_Task directions_.
Each record should be written out exactly as it stands.

_Data extract_.
════════════════
Definition Int64Codec : ValueCodec Z :=
  codec (fun v => Ok (AppendInt v))
    (fun raw =>
       if negb (integerSyntax raw) then Err (ErrorString "invalid LDAP integer")
       else match ParseInt raw 64 with
            | (_, Some _) => Err (ErrorString "LDAP integer outside int64 range")
            | (v, None) => Ok v
            end).
Definition Uint64Codec : ValueCodec Z :=
  codec (fun v => Ok (AppendUint v))
    (fun raw =>
       if negb (integerSyntax raw) then Err (ErrorString "invalid LDAP integer")
       else match ParseUint raw 64 with
            | (_, Some _) => Err (ErrorString "LDAP integer outside uint64 range")
            | (v, None) => Ok v
            end).
Definition Uint32Codec : ValueCodec Z :=
  codec (fun value => Ok (AppendUint (conv uint64 value)))
    (fun value =>
       match ParseUint value 32 with
       | (_, Some err) => Err (WrapError (NumError err) "decode unsigned 32-bit integer")
       | (decoded, None) => Ok (conv uint32 decoded)
       end).

(** ** What decimal text means *)

Definition decimal (s : bytes) : Z := be 10 (map (fun c => c - 48) s).

Lemma isDigit_range c : isDigit c = true -> 48 <= c <= 57.
Proof. unfold isDigit, in_range. intros. zbool. lia. Qed.

Lemma digits_Forall s : forallb isDigit s = true -> Forall (fun d => 0 <= d < 10) (map (fun c => c - 48) s).
Proof.
  rewrite forallb_forall. intros H. apply Forall_map, Forall_forall. intros c Hc.
  apply list_elem_of_In, H, isDigit_range in Hc. cbn. lia.
Qed.

Lemma decimal_snoc s c : decimal (s ++ [c]) = decimal s * 10 + (c - 48).
Proof. unfold decimal. rewrite map_app. apply be_snoc. Qed.

Lemma decimal_range s : forallb isDigit s = true -> 0 <= decimal s < 10 ^ len s.
Proof.
  intros H. pose proof (be_range 10 _ eq_refl (digits_Forall s H)) as Hr.
  unfold len in *. by rewrite length_map in Hr.
Qed.

Lemma decimal_cons c s : decimal (c :: s) = (c - 48) * 10 ^ len s + decimal s.
Proof. unfold decimal. cbn [map]. rewrite be_cons. unfold len. by rewrite length_map. Qed.

(** [ParseUint_loop] accepts exactly the digits whose value fits. *)
Lemma ParseUint_loop_exact maxVal s : 0 <= maxVal <= MaxUint64 -> forall n v, 0 <= n <= maxVal ->
  ParseUint_loop maxVal n s = (v, None) <->
  forallb isDigit s = true /\ v = n * 10 ^ len s + decimal s /\ v <= maxVal.
Proof.
  intros Hm. induction s as [|c s IH]; intros n v Hn; cbn [ParseUint_loop forallb].
  - rewrite len_nil. change (decimal []) with 0. split; [intros [= <-]; lia|intros (_ & -> & _); f_equal; lia].
  - destruct (isDigit c) eqn:Hc; cbn [negb andb]; [|split; [done|intros [? _]; done]].
    apply isDigit_range in Hc as Hr. rewrite decimal_cons, len_cons, Z.pow_add_r by (done || apply len_nonneg).
    assert (0 < 10 ^ len s) by (apply Z.pow_pos_nonneg; [done|apply len_nonneg]).
    unfold MaxUint64 in *. change ((2 ^ 64 - 1) / 10 + 1) with 1844674407370955162.
    destruct (n >=? 1844674407370955162) eqn:Hcut.
    { split; [done|]. intros (Hd & -> & Hle). pose proof (decimal_range s Hd). nia. }
    unfold uwrap. destruct (Z.lt_ge_cases (n * 10 + (c - 48)) (2 ^ 64)) as [Hsmall|Hbig].
    + rewrite (Z.mod_small (n * 10)), Z.mod_small by lia.
      destruct (_ || _) eqn:Hover.
      * split; [done|]. intros (Hd & -> & Hle). pose proof (decimal_range s Hd). zbool. nia.
      * zbool. rewrite IH by lia. replace ((n * 10 + (c - 48)) * 10 ^ len s) with
          (n * (10 ^ 1 * 10 ^ len s) + (c - 48) * 10 ^ len s) by lia.
        by rewrite Z.add_assoc.
    + destruct (_ || _) eqn:Hover.
      * split; [done|]. intros (Hd & -> & Hle). pose proof (decimal_range s Hd). nia.
      * exfalso. zbool. rewrite <- (Z.mod_small (n * 10) (2 ^ 64)) in Hbig by lia.
        pose proof (Z.mod_pos_bound (n * 10) (2 ^ 64) eq_refl).
        assert (n * 10 < 2 ^ 64) by lia.
        rewrite (Z.mod_small (n * 10)) in * by lia.
        replace (n * 10 + (c - 48)) with (n * 10 + (c - 48) - 2 ^ 64 + 1 * 2 ^ 64) in H0 by lia.
        rewrite Z.mod_add, Z.mod_small in H0 by lia. lia.
Qed.

(** The one way to write a positive number. *)
Definition canonical (s : bytes) : bool :=
  match s with [] => false | c :: rest => in_range 49 57 c && forallb isDigit rest end.

Lemma canonical_digits s : canonical s = true -> forallb isDigit s = true.
Proof. destruct s; cbn; [done|]. unfold isDigit, in_range. intros. zbool. rewrite H0. lia. Qed.

Lemma canonical_lower s : canonical s = true -> 10 ^ (len s - 1) <= decimal s.
Proof.
  destruct s as [|c s]; [done|]. cbn [canonical]. unfold in_range. intros H. zbool.
  rewrite decimal_cons, len_cons. replace (1 + len s - 1) with (len s) by lia.
  pose proof (decimal_range s H0).
  assert (0 < 10 ^ len s) by (apply Z.pow_pos_nonneg; [done|apply len_nonneg]). nia.
Qed.

Lemma canonical_snoc c s d : canonical (c :: s ++ [d]) = true -> canonical (c :: s) = true /\ isDigit d = true.
Proof. cbn [canonical]. rewrite forallb_app. cbn. intros. zbool. split; [|done]. by rewrite H, H0. Qed.

Lemma format_canonical s : forall fuel acc, canonical s = true -> (length s <= fuel)%nat ->
  formatDigits fuel (decimal s) acc = s ++ acc.
Proof.
  induction s as [|d s IH] using rev_ind; intros fuel acc Hc Hf; [done|].
  rewrite length_app in Hf. cbn in Hf. destruct fuel as [|fuel]; [lia|]. cbn [formatDigits].
  rewrite decimal_snoc. destruct s as [|c s].
  - change (decimal []) with 0. cbn in Hc. unfold in_range in Hc. zbool.
    rewrite Z.mod_small by lia. destruct (_ >=? 10) eqn:?; [lia|]. cbn. f_equal. lia.
  - apply canonical_snoc in Hc as [Hc Hd]. pose proof (canonical_lower _ Hc) as Hlow.
    apply isDigit_range in Hd. rewrite len_cons in Hlow.
    assert (0 < 10 ^ (1 + len s - 1)) by (apply Z.pow_pos_nonneg; [done|pose proof (len_nonneg s); lia]).
    replace ((decimal (c :: s) * 10 + (d - 48)) mod 10) with (d - 48)
      by (rewrite Z.add_comm, Z.mod_add, Z.mod_small; lia).
    replace ((decimal (c :: s) * 10 + (d - 48)) / 10) with (decimal (c :: s))
      by (rewrite Z.div_add_l, (Z.div_small (d - 48)); lia).
    destruct (_ >=? 10) eqn:?; [|lia]. rewrite IH by (done || (cbn in *; lia)).
    rewrite <- app_assoc. cbn. repeat f_equal. lia.
Qed.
════════════════
_Result_.
Definition Int64Codec : ValueCodec Z :=
  codec (fun v => Ok (AppendInt v))
    (fun raw =>
       if negb (integerSyntax raw) then Err (ErrorString "invalid LDAP integer")
       else match ParseInt raw 64 with
            | (_, Some _) => Err (ErrorString "LDAP integer outside int64 range")
            | (v, None) => Ok v
            end).
Definition Uint64Codec : ValueCodec Z :=
  codec (fun v => Ok (AppendUint v))
    (fun raw =>
       if negb (integerSyntax raw) then Err (ErrorString "invalid LDAP integer")
       else match ParseUint raw 64 with
            | (_, Some _) => Err (ErrorString "LDAP integer outside uint64 range")
            | (v, None) => Ok v
            end).
Definition Uint32Codec : ValueCodec Z :=
  codec (fun value => Ok (AppendUint (conv uint64 value)))
    (fun value =>
       match ParseUint value 32 with
       | (_, Some err) => Err (WrapError (NumError err) "decode unsigned 32-bit integer")
       | (decoded, None) => Ok (conv uint32 decoded)
       end).

(** ** What decimal text means *)

Definition decimal (s : bytes) : Z := be 10 (map (fun c => c - 48) s).

Lemma isDigit_range c : isDigit c = true -> 48 <= c <= 57.
Proof. unfold isDigit, in_range. intros. zbool. lia. Qed.

Lemma digits_Forall s : forallb isDigit s = true -> Forall (fun d => 0 <= d < 10) (map (fun c => c - 48) s).
Proof.
  rewrite forallb_forall. intros H. apply Forall_map, Forall_forall. intros c Hc.
  apply list_elem_of_In, H, isDigit_range in Hc. cbn. lia.
Qed.

Lemma decimal_snoc s c : decimal (s ++ [c]) = decimal s * 10 + (c - 48).
Proof. unfold decimal. rewrite map_app. apply be_snoc. Qed.

Lemma decimal_range s : forallb isDigit s = true -> 0 <= decimal s < 10 ^ len s.
Proof.
  intros H. pose proof (be_range 10 _ eq_refl (digits_Forall s H)) as Hr.
  unfold len in *. by rewrite length_map in Hr.
Qed.

Lemma decimal_cons c s : decimal (c :: s) = (c - 48) * 10 ^ len s + decimal s.
Proof. unfold decimal. cbn [map]. rewrite be_cons. unfold len. by rewrite length_map. Qed.

(** [ParseUint_loop] accepts exactly the digits whose value fits. *)
Lemma ParseUint_loop_exact maxVal s : 0 <= maxVal <= MaxUint64 -> forall n v, 0 <= n <= maxVal ->
  ParseUint_loop maxVal n s = (v, None) <->
  forallb isDigit s = true /\ v = n * 10 ^ len s + decimal s /\ v <= maxVal.
Proof.
  intros Hm. induction s as [|c s IH]; intros n v Hn; cbn [ParseUint_loop forallb].
  - rewrite len_nil. change (decimal []) with 0. split; [intros [= <-]; lia|intros (_ & -> & _); f_equal; lia].
  - destruct (isDigit c) eqn:Hc; cbn [negb andb]; [|split; [done|intros [? _]; done]].
    apply isDigit_range in Hc as Hr. rewrite decimal_cons, len_cons, Z.pow_add_r by (done || apply len_nonneg).
    assert (0 < 10 ^ len s) by (apply Z.pow_pos_nonneg; [done|apply len_nonneg]).
    unfold MaxUint64 in *. change ((2 ^ 64 - 1) / 10 + 1) with 1844674407370955162.
    destruct (n >=? 1844674407370955162) eqn:Hcut.
    { split; [done|]. intros (Hd & -> & Hle). pose proof (decimal_range s Hd). nia. }
    unfold uwrap. destruct (Z.lt_ge_cases (n * 10 + (c - 48)) (2 ^ 64)) as [Hsmall|Hbig].
    + rewrite (Z.mod_small (n * 10)), Z.mod_small by lia.
      destruct (_ || _) eqn:Hover.
      * split; [done|]. intros (Hd & -> & Hle). pose proof (decimal_range s Hd). zbool. nia.
      * zbool. rewrite IH by lia. replace ((n * 10 + (c - 48)) * 10 ^ len s) with
          (n * (10 ^ 1 * 10 ^ len s) + (c - 48) * 10 ^ len s) by lia.
        by rewrite Z.add_assoc.
    + destruct (_ || _) eqn:Hover.
      * split; [done|]. intros (Hd & -> & Hle). pose proof (decimal_range s Hd). nia.
      * exfalso. zbool. rewrite <- (Z.mod_small (n * 10) (2 ^ 64)) in Hbig by lia.
        pose proof (Z.mod_pos_bound (n * 10) (2 ^ 64) eq_refl).
        assert (n * 10 < 2 ^ 64) by lia.
        rewrite (Z.mod_small (n * 10)) in * by lia.
        replace (n * 10 + (c - 48)) with (n * 10 + (c - 48) - 2 ^ 64 + 1 * 2 ^ 64) in H0 by lia.
        rewrite Z.mod_add, Z.mod_small in H0 by lia. lia.
Qed.

(** The one way to write a positive number. *)
Definition canonical (s : bytes) : bool :=
  match s with [] => false | c :: rest => in_range 49 57 c && forallb isDigit rest end.

Lemma canonical_digits s : canonical s = true -> forallb isDigit s = true.
Proof. destruct s; cbn; [done|]. unfold isDigit, in_range. intros. zbool. rewrite H0. lia. Qed.

Lemma canonical_lower s : canonical s = true -> 10 ^ (len s - 1) <= decimal s.
Proof.
  destruct s as [|c s]; [done|]. cbn [canonical]. unfold in_range. intros H. zbool.
  rewrite decimal_cons, len_cons. replace (1 + len s - 1) with (len s) by lia.
  pose proof (decimal_range s H0).
  assert (0 < 10 ^ len s) by (apply Z.pow_pos_nonneg; [done|apply len_nonneg]). nia.
Qed.

Lemma canonical_snoc c s d : canonical (c :: s ++ [d]) = true -> canonical (c :: s) = true /\ isDigit d = true.
Proof. cbn [canonical]. rewrite forallb_app. cbn. intros. zbool. split; [|done]. by rewrite H, H0. Qed.

Lemma format_canonical s : forall fuel acc, canonical s = true -> (length s <= fuel)%nat ->
  formatDigits fuel (decimal s) acc = s ++ acc.
Proof.
  induction s as [|d s IH] using rev_ind; intros fuel acc Hc Hf; [done|].
  rewrite length_app in Hf. cbn in Hf. destruct fuel as [|fuel]; [lia|]. cbn [formatDigits].
  rewrite decimal_snoc. destruct s as [|c s].
  - change (decimal []) with 0. cbn in Hc. unfold in_range in Hc. zbool.
    rewrite Z.mod_small by lia. destruct (_ >=? 10) eqn:?; [lia|]. cbn. f_equal. lia.
  - apply canonical_snoc in Hc as [Hc Hd]. pose proof (canonical_lower _ Hc) as Hlow.
    apply isDigit_range in Hd. rewrite len_cons in Hlow.
    assert (0 < 10 ^ (1 + len s - 1)) by (apply Z.pow_pos_nonneg; [done|pose proof (len_nonneg s); lia]).
    replace ((decimal (c :: s) * 10 + (d - 48)) mod 10) with (d - 48)
      by (rewrite Z.add_comm, Z.mod_add, Z.mod_small; lia).
    replace ((decimal (c :: s) * 10 + (d - 48)) / 10) with (decimal (c :: s))
      by (rewrite Z.div_add_l, (Z.div_small (d - 48)); lia).
    destruct (_ >=? 10) eqn:?; [|lia]. rewrite IH by (done || (cbn in *; lia)).
    rewrite <- app_assoc. cbn. repeat f_equal. lia.
Qed.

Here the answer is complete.